▶ Exercise
Find the line with "Definition statuses_become (ids" in the records below. Copy it and every line after it, up to and including the line with "(0 <= pv_outputPerMillionMicros".

======== The data ========

(* ===== verification/BudgetLaws.v ===== *)
(** What the [CostRepository] port promises its clients, as the laws of a type
    class, and the proof that the SQLite adapter keeps them: reservations are
    created, released and consumed as a unit, a refusal changes nothing, and
    every recorded usage leaves exactly one cost event. *)
From S2P Require Import Prelude Errors CostModel BudgetModel.
Import Cost Budget.

Module BudgetLaws.

Section contract.
  Context {S : Type} `{CostRepository S}.
  Implicit Types s : S.

(** The statuses after [s] are those before, except that of [ids]. *)
Definition statuses_become (ids : list string) (st : reservation_status) (s s' : S) : Prop :=
  ∀ id, status_of s' id = if decide (id ∈ ids) then Some st else status_of s id.

Definition absent (ids : list string) (s : S) : Prop := ∀ id, id ∈ ids → status_of s id = None.

Definition reserve_contract (ids : list string) (s : S) (r : outcome unit) (s' : S) : Prop :=
  match r with
  | Ok _ => absent ids s ∧ statuses_become ids active s s' ∧ events_of s' = events_of s
  | Throw _ => s' = s
  end.

Definition release_contract (ids : list string) (s s' : S) : Prop :=
  events_of s' = events_of s ∧
  ∀ id, status_of s' id = if decide (id ∈ ids ∧ status_of s id = Some active)
                          then Some released else status_of s id.

(** The cost event of a recorded usage. *)
Definition event_for (v : RecordUsageAndCostInput) (e : cost_event) : Prop :=
  ce_id e = ru_costEventId v ∧ ce_usage_id e = ru_usageId v ∧
  ce_project_id e = uc_projectId (ru_context v) ∧
  ce_pricing_version_id e = ru_pricingVersionId v ∧
  ce_reservation_id e = ru_reservationId v ∧
  ce_actual_micros e = micros (ru_actual v) ∧ ce_currency e = currency (ru_actual v) ∧
  ce_charge_basis e = default reported_usage (ru_chargeBasis v).

Definition record_contract (v : RecordUsageAndCostInput) (s : S) (r : outcome recording) (s' : S)
    : Prop :=
  match r with
  | Ok recorded =>
      (∀ id, id ∈ reservation_ids v → status_of s id = Some active) ∧
      statuses_become (reservation_ids v) consumed s s' ∧
      ∃ e, event_for v e ∧ events_of s' = events_of s ++ [e]
  | Ok duplicate | Throw _ => s' = s
  end.

End contract.

(** No rate is negative. *)
Definition pricing_ok (p : PricingVersion) : Prop :=
  (0 <= pv_inputPerMillionMicros p)%Z ∧ (0 <= pv_cachedInputPerMillionMicros p)%Z ∧
  (0 <= pv_outputPerMillionMicros p)%Z ∧ (0 <= pv_reasoningPerMillionMicros p)%Z.

Class CostRepositoryLaws (S : Type) `{CostRepository S} : Prop := {
  law_pricing provider model at_ : readonly (findPricing (S := S) provider model at_);
  law_rates provider model at_ (s s' : S) p :
    findPricing provider model at_ s = (Ok (Some p), s') → pricing_ok p;
  law_currencies p scope id : readonly (listBudgetCurrencies (S := S) p scope id);
  law_reserve v (s : S) r s' :
    authorizeAndReserve v s = (r, s') → reserve_contract [ar_id v] s r s';
  law_reserve_many many vs (s : S) r s' :
    authorizeAndReserveMany = Some many → many vs s = (r, s') →
    reserve_contract (ar_id <$> vs) s r s';
  law_release id at_ (s : S) :
    ∃ r s', releaseReservation id at_ s = (Ok r, s') ∧ release_contract [id] s s';
  law_release_many many ids at_ (s : S) :
    releaseReservations = Some many →
    ∃ s', many ids at_ s = (Ok tt, s') ∧ release_contract ids s s';
  law_record v (s : S) r s' : recordUsageAndCost v s = (r, s') → record_contract v s r s'
}.

(** * The SQLite adapter keeps the contract *)

Section sqlite.
  Context (references_exist : UsageContext → bool).

#[local] Instance sqlite_repository : CostRepository cost_db :=
  SqliteCostRepository references_exist.

Lemma immediate_Ok {A} (m : method cost_db A) d a d' :
  immediate m d = (Ok a, d') → m d = (Ok a, d').
Proof. apply transaction_Ok. Qed.

Lemma immediate_Throw {A} (m : method cost_db A) d e d' : immediate m d = (Throw e, d') → d' = d.
Proof. by intros [-> _]%transaction_Throw. Qed.

Abbreviation status d id := (r_status <$> reservations d !! id).

Lemma insert_reservation_Ok v b d u d' :
  insert_reservation references_exist v b d = (Ok u, d') →
  status d (ar_id v) = None ∧
  d' = set_reservations <[ar_id v := reservation_of v b]> d.
Proof.
  unfold insert_reservation. rewrite get_bind.
  intros (Hn & (_ & Hp)%refuse_if_bind_Ok)%refuse_if_bind_Ok.
  apply bool_decide_eq_false, eq_None_not_Some in Hn. injection Hp as _ <-. by rewrite Hn.
Qed.

Lemma statuses_insert v b d :
  ∀ id, status (set_reservations <[ar_id v := reservation_of v b]> d) id =
        if decide (id = ar_id v) then Some active else status d id.
Proof.
  intros id. simpl. case_decide as Hid; [subst; by rewrite lookup_insert_eq|].
  by rewrite lookup_insert_ne.
Qed.

Lemma insert_all_Ok rows d u d' :
  insert_all references_exist rows d = (Ok u, d') →
  (∀ id, id ∈ ar_id <$> rows.*1 → status d id = None) ∧
  (∀ id, status d' id = if decide (id ∈ ar_id <$> rows.*1) then Some active else status d id) ∧
  events d' = events d.
Proof.
  revert d. induction rows as [|[v b] rows IH]; intros d.
  - intros [= _ <-]. split_and!; [by intros id ?%elem_of_nil| |done]. intros id.
    by case_decide as Hid; [apply elem_of_nil in Hid|].
  - cbn [insert_all fmap list_fmap]. intros (u1 & d1 & [Hn ->]%insert_reservation_Ok & Hrest)%action_bind_Ok.
    apply IH in Hrest as (Habs & Hst & Hev). split_and!; [| |done].
    + intros id [->|Hid]%elem_of_cons; [done|]. specialize (Habs id Hid).
      rewrite statuses_insert in Habs. by case_decide.
    + intros id. rewrite Hst, statuses_insert.
      repeat case_decide; set_solver.
Qed.

Lemma release_contract_alter ids at_ d :
  release_contract ids d
    (set_reservations (λ m, foldl (λ m id, alter (finalize released at_) id m) m ids) d).
Proof.
  split; [done|]. simpl. generalize (reservations d). clear d.
  induction ids as [|i ids IH]; intros m id.
  - by case_decide as Hid; [destruct Hid as [?%elem_of_nil _]|].
  - cbn [foldl]. rewrite IH. destruct (decide (id = i)) as [->|Hne].
    + rewrite lookup_alter_eq. destruct (m !! i) as [[? ? [] ? ?]|]; cbn;
        repeat case_decide; set_solver.
    + rewrite lookup_alter_ne by done. repeat case_decide; set_solver.
Qed.

Lemma releaseReservation_total id at_ d :
  ∃ r d', sqlite_releaseReservation id at_ d = (Ok r, d') ∧ release_contract [id] d d'.
Proof.
  pose proof (release_contract_alter [id] at_ d) as Hall. simpl in Hall.
  unfold sqlite_releaseReservation, immediate.
  assert (∀ s', status d id ≠ Some active → s' = d → release_contract [id] d s') as Hsame.
  { intros s' Hst ->. split; [done|]. intros id'. rewrite decide_False; [done|].
    intros [->%list_elem_of_singleton ?]. done. }
  destruct (reservations d !! id) as [row|] eqn:Hrow;
    [destruct (r_status row) eqn:Hst|].
  - eexists was_released, _. unfold transaction. rewrite get_bind. cbn beta.
    rewrite Hrow, Hst. by split.
  - eexists was_consumed, d. unfold transaction. rewrite get_bind. cbn beta.
    rewrite Hrow, Hst. split; [done|]. apply Hsame; [simpl; congruence|done].
  - eexists already_released, d. unfold transaction. rewrite get_bind. cbn beta.
    rewrite Hrow, Hst. split; [done|]. apply Hsame; [simpl; congruence|done].
  - eexists already_released, d. unfold transaction. rewrite get_bind. cbn beta.
    rewrite Hrow. split; [done|]. by apply Hsame.
Qed.

Lemma consume_all_Ok ids at_ d u d' :
  consume_all ids at_ d = (Ok u, d') →
  (∀ id, id ∈ ids → status d id = Some active) ∧
  (∀ id, status d' id = if decide (id ∈ ids) then Some consumed else status d id) ∧
  events d' = events d.
Proof.
  revert d. induction ids as [|i ids IH]; intros d.
  - intros [= _ <-]. split_and!; [by intros id ?%elem_of_nil| |done]. intros id.
    by case_decide as Hid; [apply elem_of_nil in Hid|].
  - cbn [consume_all]. rewrite get_bind. intros [Ha Hrest]%refuse_if_bind_Ok.
    apply negb_false_iff, bool_decide_eq_true in Ha.
    apply action_bind_Ok in Hrest as ([] & d1 & [= <-] & Hrest).
    apply IH in Hrest as (Hact & Hst & Hev). simpl in *.
    assert (∀ id, status (set_reservations (alter (finalize consumed at_) i) d) id =
                  if decide (id = i) then Some consumed else status d id) as Hi.
    { intros id. simpl. case_decide as Hid; [subst|by rewrite lookup_alter_ne].
      rewrite lookup_alter_eq. destruct (reservations d !! i) as [row|]; [|done].
      injection Ha as Ha. unfold finalize. simpl. by rewrite bool_decide_true. }
    split_and!; [| |done].
    + intros id [->|Hid]%elem_of_cons; [done|]. specialize (Hact id Hid).
      pose proof (Hi id) as Hi'. simpl in Hi'. rewrite Hi' in Hact. by case_decide.
    + intros id. rewrite Hst. pose proof (Hi id) as Hi'. simpl in Hi'. rewrite Hi'.
      repeat case_decide; set_solver.
Qed.

Lemma map_result_pairs (f : AuthorizeReservationInput → outcome BudgetRow) vs rows :
  map_result (λ v, budget ← f v; Ok (v, budget)) vs = Ok rows → rows.*1 = vs.
Proof.
  revert rows. induction vs as [|v vs IH]; intros rows; simpl; [by intros [= <-]|].
  intros (r & (b & _ & [= <-])%bind_Ok & (l & Hl & [= <-])%bind_Ok)%bind_Ok.
  rewrite <- (IH l Hl). done.
Qed.

Lemma recordUsageAndCost_contract v d r d' :
  sqlite_recordUsageAndCost references_exist v d = (r, d') → record_contract v d r d'.
Proof.
  unfold sqlite_recordUsageAndCost. destruct r as [r|e].
  - intros (d0 & d1 & [= <- <-] & Hr)%immediate_Ok%action_bind_Ok.
    destruct (is_recorded v d); [by injection Hr as <- <-|].
    apply action_bind_Ok in Hr as (checked & d2 & [= _ <-] & Hr).
    destruct checked as [reserved|]; [|by injection Hr as <- <-].
    apply action_bind_Ok in Hr as ([] & d3 & [= _ <-] & Hr).
    apply refuse_if_bind_Ok in Hr as [_ Hr].
    apply action_bind_Ok in Hr as (z & d4 & [= _ <-] & Hr).
    apply refuse_if_bind_Ok in Hr as [_ Hr].
    apply action_bind_Ok in Hr as ([] & d5 & [= <-] & Hr).
    apply action_bind_Ok in Hr as ([] & d6 & (Ha & Hst & Hev)%consume_all_Ok & [= <- <-]).
    split; [exact Ha|]. split; [exact Hst|].
    exists (cost_event_of v reserved). split; [by repeat split|exact Hev].
  - by intros ->%immediate_Throw.
Qed.

Lemma restoredInteger_Ok z z' : restoredInteger z = Ok z' → (0 <= z)%Z.
Proof.
  unfold restoredInteger. intros [Hz _]%throw_if_bind_Ok. apply orb_false_iff in Hz as [_ Hz].
  lia.
Qed.

Lemma restorePricing_Ok p p' : restorePricing p = Ok p' → pricing_ok p'.
Proof.
  unfold restorePricing.
  intros (? & ?%restoredInteger_Ok & (? & ?%restoredInteger_Ok & (? & ?%restoredInteger_Ok &
    (? & ?%restoredInteger_Ok & [= <-])%bind_Ok)%bind_Ok)%bind_Ok)%bind_Ok. by repeat split.
Qed.

#[export] Instance sqlite_cost_laws : @CostRepositoryLaws cost_db (SqliteCostRepository references_exist).
Proof.
  split; simpl.
  - intros p m t. unfold sqlite_findPricing. apply readonly_bind; [auto with ts|]. intros d.
    case_match; auto with ts.
  - intros p m t d d' v. unfold sqlite_findPricing.
    intros (d0 & d1 & [= <- <-] & Hr)%action_bind_Ok. case_match; [|discriminate].
    apply action_bind_Ok in Hr as (v' & d2 & Hv & [= <- <-]). injection Hv as Hv _.
    by apply restorePricing_Ok in Hv.
  - intros. unfold sqlite_listBudgetCurrencies. auto with ts.
  - intros v d [[]|e] d'.
    + intros [_ Hr]%refuse_if_bind_Ok. apply immediate_Ok in Hr.
      apply action_bind_Ok in Hr as (d0 & d2 & [= <- <-] & Hr).
      apply action_bind_Ok in Hr as (b & d1 & [= _ <-] & Hins).
      pose proof (insert_all_Ok [(v, b)] d tt d') as Hall. simpl in Hall.
      apply Hall. unfold mbind, action_bind. by rewrite Hins.
    + by intros [[= _ <-]|(? & d1 & [= _ <-] & ->%immediate_Throw)]%action_bind_Throw.
  - intros many vs d r d' [= <-]. unfold sqlite_authorizeAndReserveMany.
    case_match; [by intros [= <- <-]|]. destruct r as [u|e].
    + intros (d0 & d2 & [= <- <-] & Hr)%immediate_Ok%action_bind_Ok.
      apply action_bind_Ok in Hr as (rows & d1 & [= Hrows <-] & Hins).
      apply insert_all_Ok in Hins. by rewrite (map_result_pairs _ _ _ Hrows) in Hins.
    + by intros ->%immediate_Throw.
  - intros. apply releaseReservation_total.
  - intros many ids at_ d [= <-]. eexists. split; [done|]. apply release_contract_alter.
  - intros. by apply recordUsageAndCost_contract.
Qed.

End sqlite.

End BudgetLaws.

========

▶ Task output
Definition statuses_become (ids : list string) (st : reservation_status) (s s' : S) : Prop :=
  ∀ id, status_of s' id = if decide (id ∈ ids) then Some st else status_of s id.

Definition absent (ids : list string) (s : S) : Prop := ∀ id, id ∈ ids → status_of s id = None.

Definition reserve_contract (ids : list string) (s : S) (r : outcome unit) (s' : S) : Prop :=
  match r with
  | Ok _ => absent ids s ∧ statuses_become ids active s s' ∧ events_of s' = events_of s
  | Throw _ => s' = s
  end.

Definition release_contract (ids : list string) (s s' : S) : Prop :=
  events_of s' = events_of s ∧
  ∀ id, status_of s' id = if decide (id ∈ ids ∧ status_of s id = Some active)
                          then Some released else status_of s id.

(** The cost event of a recorded usage. *)
Definition event_for (v : RecordUsageAndCostInput) (e : cost_event) : Prop :=
  ce_id e = ru_costEventId v ∧ ce_usage_id e = ru_usageId v ∧
  ce_project_id e = uc_projectId (ru_context v) ∧
  ce_pricing_version_id e = ru_pricingVersionId v ∧
  ce_reservation_id e = ru_reservationId v ∧
  ce_actual_micros e = micros (ru_actual v) ∧ ce_currency e = currency (ru_actual v) ∧
  ce_charge_basis e = default reported_usage (ru_chargeBasis v).

Definition record_contract (v : RecordUsageAndCostInput) (s : S) (r : outcome recording) (s' : S)
    : Prop :=
  match r with
  | Ok recorded =>
      (∀ id, id ∈ reservation_ids v → status_of s id = Some active) ∧
      statuses_become (reservation_ids v) consumed s s' ∧
      ∃ e, event_for v e ∧ events_of s' = events_of s ++ [e]
  | Ok duplicate | Throw _ => s' = s
  end.

End contract.

(** No rate is negative. *)
Definition pricing_ok (p : PricingVersion) : Prop :=
  (0 <= pv_inputPerMillionMicros p)%Z ∧ (0 <= pv_cachedInputPerMillionMicros p)%Z ∧
  (0 <= pv_outputPerMillionMicros p)%Z ∧ (0 <= pv_reasoningPerMillionMicros p)%Z.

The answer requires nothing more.